Sometimes the scaffold needs to be fused to other proteins, e.g. when using a two-hybrids screening method, as adenylate cyclase-based bacterial two-hybrid system. As protein fusions cannot be accomplished with the RFC[10] standard assembly method (stop codon is included in the scar site), we reccomend doing the following:

  • 1) Design primers for amplification of the hTrx-scaffold with a DNA sequence that includes a linker in the overhang of the forward primer.
  • 1.2) Forward primer: 5'-CGCTTCTAGAGGGATCCGAAAATTTGTATTTTCAATCTGGTNNN...NNN-3' - (XbaI res. site and linker(with BamHI res. site) included)
  • 1.3) Reverse primer: 5'-ATATCTGCAGCGGCCGCTACTAGTANNN...NNN-3' (SpeI and PstI res. site included)
  • 2) Run PCR with designed primers.
  • 3) Digest PCR-products and a standard backbone with XbaI and PstI
  • 4) Ligate backbone and PCR product


Addition of linker_hTrxscaffold to a N-terminal fusion protein (e.g. the T18 and T25 domain):

  • 5) Design primers for amplification of N-terminal domain that includes a 3'-end BamHI res. site.
  • 5.1) Forward: 5'-CGTCTGGAATTCGCGGCCGCTTCTAGAGNNN...NNN-3' (includes EcoRI and XbaI res. site)
  • 5.2) Reverse: 5'-ATATGGATCCNNN...NNN-3' (includes BamHI res. site)
  • 6) Run PCR with designed primers.
  • 7) Digest PCR-products and plasmid containing linker_hTrxscaffold with EcoRI and BamHI.
  • 8) Ligate backbone and PCR product.

BE AWARE: When using the T18 and T25 domain submitted by the SDU Denmark 2015 team, the two domains already include a BamHI res. site. If this is the case, you can skip step 5 and 6.
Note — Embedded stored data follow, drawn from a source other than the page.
Lemma dw_diffusion_res_cell_spec out grad mtxD vg isDiff ii o gtd gtdg b1 b2 :
  isDiff = 0%Z →
  dw_diffusion_res_valid out grad mtxD vg →
  ii < nCell out →
  same_shape o out →
  length b1 = nLev (bfGM vg) * (nRow (bfGM vg) * 1) →
  length b2 = nLev (bfGM vg) * (nCol (bfGM vg) * 1) →
  ∃ b1' b2',
    length b1' = nLev (bfGM vg) * (nRow (bfGM vg) * 1)
    ∧ length b2' = nLev (bfGM vg) * (nCol (bfGM vg) * 1)
    ∧ dw_diffusion_cell grad mtxD vg isDiff ii
        (o, (gtd, gtdg,
             scratch (nLev (bfGM vg)) (nRow (bfGM vg)) 1 b1,
             scratch (nLev (bfGM vg)) (nCol (bfGM vg)) 1 b2)) false
      = Ok ((set_val0 (FMF_SetCell o ii)
               (splice (val0 o) (ii * (nCol (bfGM vg) * 1))
                  (mat_block (nCol (bfGM vg)) 1
                     (λ i _, diffusion_res_entry grad mtxD vg ii i))),
             (gtd, gtdg,
              scratch (nLev (bfGM vg)) (nRow (bfGM vg)) 1 b1',
              scratch (nLev (bfGM vg)) (nCol (bfGM vg)) 1 b2')), false).
Proof.
  intros -> ([HG Hdt] & HDv & Hgr & Hout) Hii Ho Hb1 Hb2.
  set (G := bfGM vg) in *. set (nQP := nLev G) in *. set (nEP := nCol G) in *.
  set (dim := nRow G) in *.
  destruct (out_span o out ii nEP 1) as (HoR & HoC & Hocs & Hoin); [done..|].
  pose proof (batch_span _ ii _ _ _ _ Hdt Hii) as Hdtin.
  pose proof (slices_ok_batch _ ii _ _ _ _ HG Hii) as HsG.
  pose proof (slices_ok_batch _ ii _ _ _ _ Hgr Hii) as Hsg.
  pose proof (slices_ok_bcast _ ii _ _ _ _ HDv Hii) as HsD.
  pose proof (bcast_shape mtxD ii) as (_ & _ & HDR' & HDC' & _).
  destruct HDv as (_ & HDL & HDR & HDC & _).
  destruct Hgr as (_ & HgL & HgR & HgC & _).
  unfold dw_diffusion_cell. rewrite decide_False by (by intros []). fold G.
  erewrite bind_liftR_Ok; cycle 1.
  { unfold fmf_mulAB_nn.
    apply (product_scratch false false nQP dim 1);
      [done | lia | cell_simpl; lia | cell_simpl; lia | done | done]. }
  erewrite bind_liftR_Ok; cycle 1.
  { unfold fmf_mulATB_nn.
    apply (product_scratch true false nQP nEP 1);
      [done | cell_simpl; lia | cell_simpl; lia | cell_simpl; lia | done
      | apply slices_ok_scratch, length_pblock]. }
  erewrite bind_liftR_Ok; cycle 1.
  { apply sum_scratch; try done.
    - apply length_pblock.
    - cell_simpl. lia. }
  do 2 eexists. split; [|split]; cycle 2.
  - match goal with
    | |- context [mat_block ?n ?m ?e] =>
        rewrite (mat_block_ext n m e
                   (λ i _, diffusion_res_entry grad mtxD vg ii i))
    end; [done|].
    intros i c Hi Hc. unfold diffusion_res_entry. fold G nQP dim.
    assert (c = 0) as -> by lia.
    apply fsum_ext. intros q Hq. f_equal.
    rewrite at_qp_product, product_entry_tf by lia. cell_simpl. fold dim.
    apply fsum_ext. intros d Hd. f_equal.
    rewrite at_qp_product, product_entry_ff by lia. cell_simpl.
    by rewrite HDC', HDC.
  - apply length_pblock.
  - apply length_pblock.
Qed.

Lemma d_diffusion_cell_spec out (gradP1 gradP2 : FMField F) mtxD vg ii o b1 b2 :
  d_diffusion_valid out gradP1 gradP2 mtxD vg →
  ii < nCell out →
  same_shape o out →
  length b1 = nLev (bfGM vg) * (nRow (bfGM vg) * 1) →
  length b2 = nLev (bfGM vg) * (1 * 1) →
  ∃ b1' b2',
    length b1' = nLev (bfGM vg) * (nRow (bfGM vg) * 1)
    ∧ length b2' = nLev (bfGM vg) * (1 * 1)
    ∧ d_diffusion_cell gradP1 gradP2 mtxD vg ii
        (o, (scratch (nLev (bfGM vg)) (nRow (bfGM vg)) 1 b1,
             scratch (nLev (bfGM vg)) 1 1 b2)) false
      = Ok ((set_val0 (FMF_SetCell o ii)
               (splice (val0 o) (ii * (1 * 1))
                  (mat_block 1 1
                     (λ _ _, d_diffusion_entry gradP1 gradP2 mtxD vg ii))),
             (scratch (nLev (bfGM vg)) (nRow (bfGM vg)) 1 b1',
              scratch (nLev (bfGM vg)) 1 1 b2')), false).
Proof.
  intros (Hdt & Hp1 & Hp2 & HDv & Hout) Hii Ho Hb1 Hb2.
  set (nQP := nLev (bfGM vg)) in *. set (dim := nRow (bfGM vg)) in *.
  destruct (out_span o out ii 1 1) as (HoR & HoC & Hocs & Hoin); [done..|].
  pose proof (batch_span _ ii _ _ _ _ Hdt Hii) as Hdtin.
  pose proof (slices_ok_batch _ ii _ _ _ _ Hp1 Hii) as Hs1.
  pose proof (slices_ok_batch _ ii _ _ _ _ Hp2 Hii) as Hs2.
  pose proof (slices_ok_bcast _ ii _ _ _ _ HDv Hii) as HsD.
  pose proof (bcast_shape mtxD ii) as (_ & _ & HDR' & HDC' & _).
  destruct HDv as (_ & HDL & HDR & HDC & _).
  destruct Hp1 as (_ & H1L & H1R & H1C & _).
  destruct Hp2 as (_ & H2L & H2R & H2C & _).
  unfold d_diffusion_cell.
  erewrite bind_liftR_Ok; cycle 1.
  { unfold fmf_mulAB_nn.
    apply (product_scratch false false nQP dim 1);
      [done | lia | cell_simpl; lia | cell_simpl; lia | done | done]. }
  erewrite bind_liftR_Ok; cycle 1.
  { unfold fmf_mulATB_nn.
    apply (product_scratch true false nQP 1 1);
      [done | cell_simpl; lia | cell_simpl; lia | cell_simpl; lia | done
      | apply slices_ok_scratch, length_pblock]. }
  erewrite bind_liftR_Ok; cycle 1.
  { apply sum_scratch; try done.
    - apply length_pblock.
    - cell_simpl. lia. }
  do 2 eexists. split; [|split]; cycle 2.
  - match goal with
    | |- context [mat_block ?n ?m ?e] =>
        rewrite (mat_block_ext n m e
                   (λ _ _, d_diffusion_entry gradP1 gradP2 mtxD vg ii))
    end; [done|].
    intros r c Hr Hc. unfold d_diffusion_entry. fold nQP dim.
    assert (r = 0) as -> by lia. assert (c = 0) as -> by lia.
    apply fsum_ext. intros q Hq. f_equal.
    rewrite at_qp_product, product_entry_tf by lia. cell_simpl. rewrite H1R.
    apply fsum_ext. intros d Hd. f_equal.
    rewrite at_qp_product, product_entry_ff by lia. cell_simpl.
    by rewrite HDC', HDC.
  - apply length_pblock.
  - apply length_pblock.
Qed.

End Diffusion.


Section DiffusionLoops.
Context {F : Type} `{Scalar F}.
Implicit Types (out grad mtxD o : FMField F) (vg : VolumeGeometry F).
For designing the random DNA library fitted for this scaffold we recommend doing the following:

  • Choose the size of your library. Typically the length of the variable peptide loop is between 10 and 20 amino acids.
  • Dependent on the size your variable peptide loop, you can for example contruct the library as following: ATATGCGCTCGAG(NNK)xGAGCTCATTACCG (where N represent A, T, G or C and K represent G or C). The NNK codon minimizes the number of stop codons. The XhoI restriction included allows insertion of library into scaffold.
  • Order the library as duplex-DNA
  • When delivered, digest the library and scaffold with XhoI restriction enzyme and ligate.

Source

GenBank: AY004872.1

References

[1] Borghouts C, Kunz C, Delis N, Groner B. Monomeric Recombinant Peptide Aptamers Are Required for Efficient Intracellular Uptake and Target Inhibition. Molecular Cancer Research. 2008;6(2):267-81.